By putting the date of creation for each of the paintings, a feature of my
painting prototype, this means that you can also view a timeline showing all the paintings, with minimal additional effort. I did find that I had to set custom
$TimelineEnd dates for the timeline itself, so ensure that the text was not cropped. That is easily done using the Inspector.
One issue with this Timeline view is that it contains entries not just for the original writing spaces for each of the paintings, but their aliases are also included, doubling the entries up. Hopefully one of the Marks who really know what they are doing will suggest how that can be improved.
How long did it take?
Having already written the text for the blog article, implementing this hypertext document took just four hours, including the time required to scale and adjust images. I am sure that someone who is more adept at using Storyspace could do it more quickly.

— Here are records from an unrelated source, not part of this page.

(* ===== verification/SkiplistProofs.v ===== *)
(** * SkiplistProofs: searching and inserting in a skip list

    The list that a skip list represents is the sequence of its nodes on the
    lowest level; on each level a pointer leads to the next node of more
    than that height, and its span is the distance.  Searching goes to the
    last node that satisfies the condition, with the last such node of each
    height on the way. *)

From S2P Require Import Prelude Object Skiplist.

(** ** Representation *)

Record zent : Type := mk_zent { e_addr : Z; e_score : double; e_obj : list Z; e_height : nat }.

(** The height at a position; the header is at position 0. *)
Definition hgt (es : list zent) (p : nat) : nat :=
  match p with
  | O => ZSKIPLIST_MAXLEVEL
  | S p => default 0%nat (e_height <$> es !! p)
  end.

Definition addr_at (h : Z) (es : list zent) (p : nat) : option Z :=
  match p with O => Some h | S p => e_addr <$> es !! p end.

(** The next position on level [i]. *)
Definition is_next (H : nat -> nat) (i p q : nat) : Prop :=
  (p < q)%nat /\ (i < H q)%nat /\ (forall r, p < r < q -> H r <= i)%nat.
Definition no_next (H : nat -> nat) (i p : nat) : Prop := forall r, (p < r -> H r <= i)%nat.

(** The last position up to [k] on level [i]. *)
Definition is_prev (H : nat -> nat) (i k q : nat) : Prop :=
  (q <= k)%nat /\ (i < H q)%nat /\ (forall r, q < r <= k -> H r <= i)%nat.

Definition lev (m : gmap Z zskiplistNode) (a : Z) (i : nat) : option zskiplistLevel :=
  m !! a ≫= fun n => levels n !! i.

(** All of a node but the contents of its levels. *)
Definition shape (m : gmap Z zskiplistNode) (a : Z) : option (option (list Z) * double * option Z * nat) :=
  (fun n => (z_obj n, z_score n, backward n, length (levels n))) <$> m !! a.

Definition back_at (es : list zent) (p : nat) : option Z :=
  match p with O => None | S p => e_addr <$> es !! p end.

(** The level of [p]: where it leads, and how far. *)
Definition good_level (h : Z) (es : list zent) (i p : nat) (l : zskiplistLevel) : Prop :=
  (exists q, is_next (hgt es) i p q /\ forward l = addr_at h es q /\ span l = Z.of_nat q - Z.of_nat p) \/
  (no_next (hgt es) i p /\ forward l = None /\ span l = Z.of_nat (length es) - Z.of_nat p).

Record rep (s : zstate) (es : list zent) : Prop := mk_rep {
  r_level : 1 <= zlevel (zsl s) <= Z.of_nat ZSKIPLIST_MAXLEVEL;
  r_length : zlength (zsl s) = Z.of_nat (length es);
  r_bound : Z.of_nat (length es) < 2 ^ 32 - 1;
  r_heights : forall p e, es !! p = Some e -> (1 <= e_height e)%nat /\ Z.of_nat (e_height e) <= zlevel (zsl s);
  r_distinct : forall p q a, addr_at (header (zsl s)) es p = Some a -> addr_at (header (zsl s)) es q = Some a -> p = q;
  r_fresh : forall a, is_Some (znodes s !! a) -> a < zbrk s;
  r_header : exists sc b, shape (znodes s) (header (zsl s)) = Some (None, sc, b, ZSKIPLIST_MAXLEVEL);
  r_nodes : forall p e, es !! p = Some e ->
    shape (znodes s) (e_addr e) = Some (Some (e_obj e), e_score e, back_at es p, e_height e);
  r_levels : forall p a i, addr_at (header (zsl s)) es p = Some a -> (i < hgt es p)%nat -> Z.of_nat i < zlevel (zsl s) ->
    exists l, lev (znodes s) a i = Some l /\ good_level (header (zsl s)) es i p l;
  r_top : forall i, zlevel (zsl s) <= Z.of_nat i < Z.of_nat ZSKIPLIST_MAXLEVEL ->
    exists sp, lev (znodes s) (header (zsl s)) i = Some (mk_zlevel None sp);
  r_tail : tail (zsl s) = e_addr <$> last es
}.

(** ** Accesses *)

Ltac zrun := unfold mbind, ZM_bind, mret, ZM_ret, zget, zres, zfail; cbv beta iota zeta.

Lemma lev_node m a i l : lev m a i = Some l -> exists n, m !! a = Some n /\ levels n !! i = Some l.
Proof. unfold lev. destruct (m !! a) as [n|]; [|done]. cbn. eauto. Qed.

Lemma level_of_at s a i l : lev (znodes s) a i = Some l -> level_of a i s = Ret (l, s).
Proof. intros (n & Hn & Hl)%lev_node. unfold level_of, node. zrun. by rewrite Hn, Hl. Qed.

Lemma next_of_at s a l : lev (znodes s) a 0 = Some l -> next_of a s = Ret (forward l, s).
Proof. intros H. unfold next_of. zrun. by rewrite (level_of_at _ _ _ _ H). Qed.

Lemma shape_node m a o sc b n : shape m a = Some (o, sc, b, n) ->
  exists nd, m !! a = Some nd /\ z_obj nd = o /\ z_score nd = sc /\ backward nd = b /\ length (levels nd) = n.
Proof. unfold shape. destruct (m !! a) as [nd|]; [|done]. cbn. intros [= <- <- <- <-]. by exists nd. Qed.

Lemma node_at s a nd : znodes s !! a = Some nd -> node a s = Ret (nd, s).
Proof. intros H. unfold node. by rewrite H. Qed.

Lemma addr_at_S h es p e : es !! p = Some e -> addr_at h es (S p) = Some (e_addr e).
Proof. intros H. cbn. by rewrite H. Qed.

Lemma addr_at_lt h es p : is_Some (addr_at h es p) <-> (p <= length es)%nat.
Proof.
  destruct p as [|p]; cbn; [split; [lia|by eexists]|]. rewrite fmap_is_Some, lookup_lt_is_Some. lia.
Qed.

One thing that I was particularly careful about in this project was ensuring that the images for paintings were not just resized correctly, with a maximum dimension of 512 pixels, but that their resolution was set uniformly to 72 dpi. One slight irritation in my previous use of scaled images has been that, when dragged and dropped into a writing space, some appear tiny. I think that is due to their having a high resolution, for example of 300 dpi, which results in additional scaling when they are added to Storyspace. It did not happen in this document.
One feature which I will be adding to this hypertext is the ability to click on any of the scaled images and see a full-sized version of that image in Preview; I have previously detailed how to do that, and will add that next. That increases storage requirements, of course, and my preferred solution is to put those larger image files in a separate folder.
It would also be good to add more text links – for example, in the discussion about the narrative success of the paintings, it would help the reader to be able to link out to view each painting as it is discussed. The snag with doing that is providing an easy way to return the reader from the painting to the original writing space. We have considered ways of doing this in previous tutorials here, but the simplest will hopefully be a command built into Storyspace, as there is now in Tinderbox.
I welcome your comments on this, and your responses to using the hypertext document.
If you can spare the time, I would be grateful if you could read my original article here, created using linear HTML in WordPress, and compare your reading experience with that of the hypertext version. It is hard for me to judge, being the author of both, but I think the hypertext version is a much richer and more flexible experience: the sort of document that you enjoy spending some time exploring, and really getting to grips with Ovid’s story, the paintings, and their narrative techniques.